[DATA FOR PROCESSING Boundary: Start]
Lemma flat_map_key {K V B} `{OK : OrdKey K} (m : gmap K V) k (f : V -> list B) :
  flat_map (fun '(k', r) => if decide (k' = k) then f r else []) (btree_iter m) =
  match m !! k with Some r => f r | None => [] end.
Proof.
  assert (NoDup (btree_iter m).*1) as Hnd by (rewrite btree_iter_fst; apply btree_keys_nodup).
  destruct (m !! k) as [r|] eqn:Hk.
  - apply elem_of_btree_iter in Hk. induction (btree_iter m) as [|[k' r'] l IH];
      [by apply elem_of_nil in Hk|].
    simpl in Hnd. apply NoDup_cons in Hnd as [Hni Hnd]. cbn [flat_map].
    apply elem_of_cons in Hk as [[= <- <-]|Hk].
    + rewrite decide_True by done.
      assert (flat_map (fun '(k', r0) => if decide (k' = k) then f r0 else []) l = []) as ->;
        [|by rewrite app_nil_r].
      clear IH Hnd. induction l as [|[k' r'] l IH]; [done|]. cbn [flat_map].
      simpl in Hni. apply not_elem_of_cons in Hni as [? Hni]. rewrite decide_False by done.
      by apply IH.
    + rewrite decide_False; [by apply IH|]. intros ->. apply Hni.
      apply list_elem_of_fmap. by exists (k, r).
  - assert (forall k' r, (k', r) ∈ btree_iter m -> k' <> k) as Hne.
    { intros k' r Hin ->. apply elem_of_btree_iter in Hin. congruence. }
    clear Hnd Hk. induction (btree_iter m) as [|[k' r'] l IH]; [done|]. cbn [flat_map].
    rewrite decide_False by (apply (Hne k' r'); by left). apply IH. intros k1 r1 ?.
    apply (Hne k1 r1). by right.
Qed.

Lemma ops_on_table_at {K T} `{OK : OrdKey K} (key : K -> Urn * option PeerId)
    (act : K -> T -> Action C) (emb : T -> Entry) (m : gmap K (Reduction T)) k :
  (forall k e, action_key (act k e) = key k) -> (forall k e, entry_op (act k e) = emb e) ->
  (forall k1 k2, key k1 = key k2 -> k1 = k2) ->
  ops_on (key k) (flat_map (fun '(k, r) => act k <$> red_into_iter r) (btree_iter m)) =
  match m !! k with Some r => emb <$> red_into_iter r | None => [] end.
Proof.
  intros Hk He Hinj. rewrite (ops_on_table key act emb) by done.
  rewrite <- (flat_map_key m k (fun r => emb <$> red_into_iter r)).
  apply flat_map_ext. intros [k' r].
  destruct (decide (k' = k)) as [->|]; [by rewrite decide_True|].
  rewrite decide_False; [done|]. intros E. by apply Hinj in E.
Qed.

Lemma ops_on_table_other {K T} `{OK : OrdKey K} (key : K -> Urn * option PeerId)
    (act : K -> T -> Action C) (emb : T -> Entry) (m : gmap K (Reduction T)) k :
  (forall k e, action_key (act k e) = key k) -> (forall k e, entry_op (act k e) = emb e) ->
  (forall k', key k' <> k) ->
  ops_on k (flat_map (fun '(k, r) => act k <$> red_into_iter r) (btree_iter m)) = [].
Proof.
  intros Hk He Hne. rewrite (ops_on_table key act emb) by done.
  induction (btree_iter m) as [|[k' r] l IH]; [done|]. cbn [flat_map].
  by rewrite decide_False by apply Hne.
Qed.

Lemma ops_on_app k (xs ys : list (Action C)) : ops_on k (xs ++ ys) = ops_on k xs ++ ops_on k ys.
Proof. unfold ops_on. by rewrite filter_app, fmap_app. Qed.

Lemma fused_actions (f : Fusion C) k :
  ops_on k (flat_map (fun '(k, r) => pair_action k <$> red_into_iter r) (btree_iter (pairs f)) ++
    flat_map (fun '(u, r) => default_action u <$> red_into_iter r) (btree_iter (defaults f))) =
  match fused_at f k with Some r => red_into_iter r | None => [] end.
Proof.
  rewrite ops_on_app.
  assert (forall k e, action_key (pair_action k e : Action C) = (k.1, Some k.2)) as Hp1
    by (intros ? [|]; done).
  assert (forall k (e : Entry), entry_op (pair_action k e) = id e) as Hp2
    by (intros ? [[]|]; done).
  assert (forall u (w : WithConfig C), entry_op (default_action u w) = inl w) as Hd2
    by (intros ? []; done).
  destruct k as [u [p|]].
  - rewrite (ops_on_table_at (fun k => (k.1, Some k.2)) pair_action id (pairs f) (u, p) Hp1 Hp2)
      by (intros [? ?] [? ?] ?; simpl in *; congruence).
    rewrite (ops_on_table_other (fun u => (u, None)) default_action inl (defaults f)) by done.
    rewrite app_nil_r. simpl. destruct (pairs f !! (u, p)); [by rewrite list_fmap_id|done].
  - rewrite (ops_on_table_other (fun k => (k.1, Some k.2)) pair_action id (pairs f)) by done.
    rewrite (ops_on_table_at (fun u => (u, None)) default_action inl (defaults f) u)
      by (done || congruence).
    simpl. by destruct (defaults f !! u) as [[]|].
Qed.

(** After the fusion, the actions on an entry are the reduction of the original
    ones. *)
Lemma fuse_spec acts :
  exists acts', fuse acts = Done acts' /\
    forall k, match ops_on k acts with
              | [] => ops_on k acts' = []
              | op :: ops => exists r, reduce_from (Simple op) ops = Done r /\
                               ops_on k acts' = red_into_iter r
              end.
Proof.
  unfold fuse. destruct (fuse_loop_spec acts (MkFusion ∅ ∅) []) as (f & -> & Hf).
  { intros [u [p|]]; simpl; by rewrite lookup_empty. }
  cbn [mbind outcome_bind]. eexists. split; [done|]. intros k. specialize (Hf k). simpl in Hf.
  rewrite fused_actions.
  unfold reduces in Hf. destruct (ops_on k acts) as [|op ops].
  - by rewrite Hf.
  - destruct Hf as (r & Hr & E). exists r. by rewrite Hr.
Qed.
End FuseSpec.

(** ** The batch refines the sequence of its actions *)
Section BatchSpec.
Context {D C X : Type} `{Git2} `{Odb D C} `{Countable C}.

(** What an action is turned into, given the references before the batch and
    the object store after it. *)
Definition update_of (rs : gmap RefName GRef) (d : D) (a : Action C) (u : Update) : Prop :=
  let n := refname_new (action_urn a) (action_peer a) in
  match a with
  | ATrack _ _ c p =>
      exists o, find_config o d = Some (Some c) /\
        match p with
        | TrackAny => u = Write n o PAny
        | TrackMustNotExist => u = Write n o PMustNotExist
        | TrackMustExist => exists r, rs !! n = Some (Direct r) /\ u = Write n o (PMustExistAndMatch r)
        end
  | AUntrack _ _ p =>
      match p with
      | UntrackAny => u = Delete n PAny
      | UntrackMustExist => exists r, rs !! n = Some (Direct r) /\ u = Delete n (PMustExistAndMatch r)
      end
  end.

Definition cache_ok (cache : gmap C Oid) (d : D) : Prop :=
  forall c o, cache !! c = Some o -> find_config o d = Some (Some c).

(** Writing configurations only adds to the store. *)
Definition grows (d d' : D) : Prop :=
  forall o c, find_config o d = Some (Some c) -> find_config o d' = Some (Some c).

Lemma target_of_spec cache n c d r cache' d' :
  target_of cache n c d = (r, cache', d') -> cache_ok cache d ->
  cache_ok cache' d' /\ grows d d' /\ forall o, r = Ok o -> find_config o d' = Some (Some c).
Proof.
  unfold target_of. intros Ht Hc. destruct (cache !! c) as [o|] eqn:E.
  { simplify_eq. split; [done|]. split; [by intros ? ?|]. intros ? [= <-]. by apply Hc. }
  destruct (write_config c d) as [[o d1]|] eqn:Hw; simplify_eq;
    [|split_and!; [done|by intros ? ?|done]].
  assert (grows d d') as Hg by (intros o' c'; by apply (write_keeps c d o d')).
  split_and!; [|done|intros ? [= <-]; by eapply write_find].
  intros c' o' Hl. apply lookup_insert_Some in Hl as [[<- <-]|[_ Hl]]; [by eapply write_find|].
  by apply Hg, Hc.
Qed.

Lemma require_ref_ok n rs r : require_ref n rs = Ok r -> rs !! n = Some (Direct (r_target r)).
Proof.
  unfold require_ref, find_reference. destruct (git_fails _ _); [done|].
  destruct (rs !! n) as [[o|]|]; intros Hr; [|done..]. by injection Hr as <-.
Qed.

Lemma into_update_spec rs a cache d r cache' d' :
  into_update rs a cache d = (r, cache', d') -> cache_ok cache d ->
  cache_ok cache' d' /\ grows d d' /\ forall u, r = Ok u -> update_of rs d' a u.
Proof.
  assert (forall x : D, grows x x) as Hrefl by (by intros ? ?).
  unfold into_update. intros Hi Hc. destruct a as [u peer c p|u peer p].
  - destruct p.
    1,2: destruct (target_of cache (refname_new u peer) c d) as [[[o|e] c1] d1] eqn:Ht;
      destruct (target_of_spec _ _ _ _ _ _ _ Ht Hc) as (? & ? & Hf); simplify_eq;
      (split; [done|]; split; [done|]); intros ? Hw; simplify_eq; exists o; eauto.
    destruct (require_ref _ _) as [r0|e] eqn:Hr; [|simplify_eq; by split_and!].
    apply require_ref_ok in Hr.
    destruct (target_of cache (refname_new u peer) c d) as [[[o|e] c1] d1] eqn:Ht;
      destruct (target_of_spec _ _ _ _ _ _ _ Ht Hc) as (? & ? & Hf); simplify_eq;
      (split; [done|]; split; [done|]); intros ? Hw; simplify_eq; exists o; eauto.
  - destruct p; [simplify_eq; split_and!; [done|done|by intros ? [= <-]]|].
    destruct (require_ref _ _) as [r0|e] eqn:Hr; [|simplify_eq; by split_and!].
    apply require_ref_ok in Hr. simplify_eq. split_and!; [done|done|].
    intros ? [= <-]. simpl. eauto.
Qed.

Lemma update_of_grows rs d d' a u : grows d d' -> update_of rs d a u -> update_of rs d' a u.
Proof.
  intros Hg. destruct a as [n p c t|]; simpl; [|done]. intros (o & Ho & Hu). exists o.
  split; [by apply Hg|done].
Qed.

Lemma into_updates_spec rs acts : forall cache d us d',
  into_updates rs acts cache d = (us, d') -> cache_ok cache d ->
  grows d d' /\ forall l, us = Ok l -> Forall2 (update_of rs d') acts l.
Proof.
  induction acts as [|a acts IH]; intros cache d us d' Hi Hc; simpl in Hi.
  { simplify_eq. split; [by intros ? ?|]. intros l [= <-]. constructor. }
  destruct (into_update rs a cache d) as [[[u|e] c1] d1] eqn:Hu;
    destruct (into_update_spec _ _ _ _ _ _ _ Hu Hc) as (Hc1 & Hg1 & Hu1); [|by simplify_eq].
  destruct (into_updates rs acts c1 d1) as [us2 d2] eqn:H2.
  apply IH in H2 as (Hg2 & Hus2); [|done].
  assert (grows d d2) as Hg by (intros o c Ho; by apply Hg2, Hg1).
  destruct us2 as [us2|e]; simplify_eq; [|by split]. split; [done|].
  intros l [= <-]. constructor; [|by apply Hus2].
  apply (update_of_grows _ d1); [done|]. by apply Hu1.
Qed.

Lemma update_of_name rs d a u :
  update_of rs d a u -> name_of u = refname_new (action_urn a) (action_peer a).
Proof.
  destruct a as [n p c []|n p []]; simpl; naive_solver.
Qed.

(** One action on a reference that holds a configuration or nothing. *)
Lemma queued_effect rs d a u g :
  update_of rs d a u -> rs !! refname_new (action_urn a) (action_peer a) = g ->
  (forall x, g = Some x -> exists o c, x = Direct o /\ find_config o d = Some (Some c)) ->
  config_at d (queued g g u) = effect (entry_op a) (config_at d g).
Proof.
  intros Hu Hg Hx. unfold queued.
  destruct a as [n p c t|n p t]; simpl in *.
  - destruct Hu as (o & Ho & Hu). destruct g as [x|].
    + destruct (Hx x eq_refl) as (o' & c' & -> & Hf).
      destruct t; [| |destruct Hu as (r & Hr & Hu); simplify_eq]; simplify_eq; simpl;
        rewrite ?Hf, ?bool_decide_true by congruence; simpl; rewrite ?Ho, ?Hf; done.
    + destruct t; [| |destruct Hu as (r & Hr & Hu); congruence]; simplify_eq; simpl; by rewrite ?Ho.
  - destruct g as [x|].
    + destruct (Hx x eq_refl) as (o' & c' & -> & Hf).
      destruct t; [|destruct Hu as (r & Hr & Hu); simplify_eq]; simplify_eq; simpl;
        rewrite ?bool_decide_true by congruence; done.
    + destruct t; [|destruct Hu as (r & Hr & Hu); congruence]; simplify_eq; done.
Qed.

(** The stuck pair: the second is rejected on the reference before the batch. *)
Lemma queued_stuck rs d a b u v g ca cb :
  update_of rs d a u -> update_of rs d b v ->
  entry_op a = inl (MkWithConfig TrackMustExist ca) ->
  entry_op b = inl (MkWithConfig TrackMustNotExist cb) ->
  refname_new (action_urn a) (action_peer a) = refname_new (action_urn b) (action_peer b) ->
  rs !! refname_new (action_urn a) (action_peer a) = g ->
  (forall x, g = Some x -> exists o c, x = Direct o /\ find_config o d = Some (Some c)) ->
  config_at d (queued g (queued g g u) v) = effects [entry_op a; entry_op b] (config_at d g).
Proof.
  intros Ha Hb Ea Eb Hn Hg Hx. destruct a as [n p c t|]; [|done]. destruct b as [n' p' c' t'|]; [|done].
  simpl in *. simplify_eq. destruct Ha as (o & Ho & r & Hr & ->). destruct Hb as (o' & Ho' & ->).
  rewrite Hr in *. destruct (Hx _ eq_refl) as (r' & x & [= <-] & Hf). unfold queued. simpl.
  rewrite bool_decide_true by done. simpl. by rewrite Ho, Hf.
Qed.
[DATA FOR PROCESSING Boundary: End]
# [WHAT IS NEEDED]
Begin with the line above that has "by (intros ? [|]; done)." and continue through the line that has "unfold fuse. destruct", setting each one down exactly. Stop there.

# [ANSWER TO THIS PROBLEM]
    by (intros ? [|]; done).
  assert (forall k (e : Entry), entry_op (pair_action k e) = id e) as Hp2
    by (intros ? [[]|]; done).
  assert (forall u (w : WithConfig C), entry_op (default_action u w) = inl w) as Hd2
    by (intros ? []; done).
  destruct k as [u [p|]].
  - rewrite (ops_on_table_at (fun k => (k.1, Some k.2)) pair_action id (pairs f) (u, p) Hp1 Hp2)
      by (intros [? ?] [? ?] ?; simpl in *; congruence).
    rewrite (ops_on_table_other (fun u => (u, None)) default_action inl (defaults f)) by done.
    rewrite app_nil_r. simpl. destruct (pairs f !! (u, p)); [by rewrite list_fmap_id|done].
  - rewrite (ops_on_table_other (fun k => (k.1, Some k.2)) pair_action id (pairs f)) by done.
    rewrite (ops_on_table_at (fun u => (u, None)) default_action inl (defaults f) u)
      by (done || congruence).
    simpl. by destruct (defaults f !! u) as [[]|].
Qed.

(** After the fusion, the actions on an entry are the reduction of the original
    ones. *)
Lemma fuse_spec acts :
  exists acts', fuse acts = Done acts' /\
    forall k, match ops_on k acts with
              | [] => ops_on k acts' = []
              | op :: ops => exists r, reduce_from (Simple op) ops = Done r /\
                               ops_on k acts' = red_into_iter r
              end.
Proof.
  unfold fuse. destruct (fuse_loop_spec acts (MkFusion ∅ ∅) []) as (f & -> & Hf).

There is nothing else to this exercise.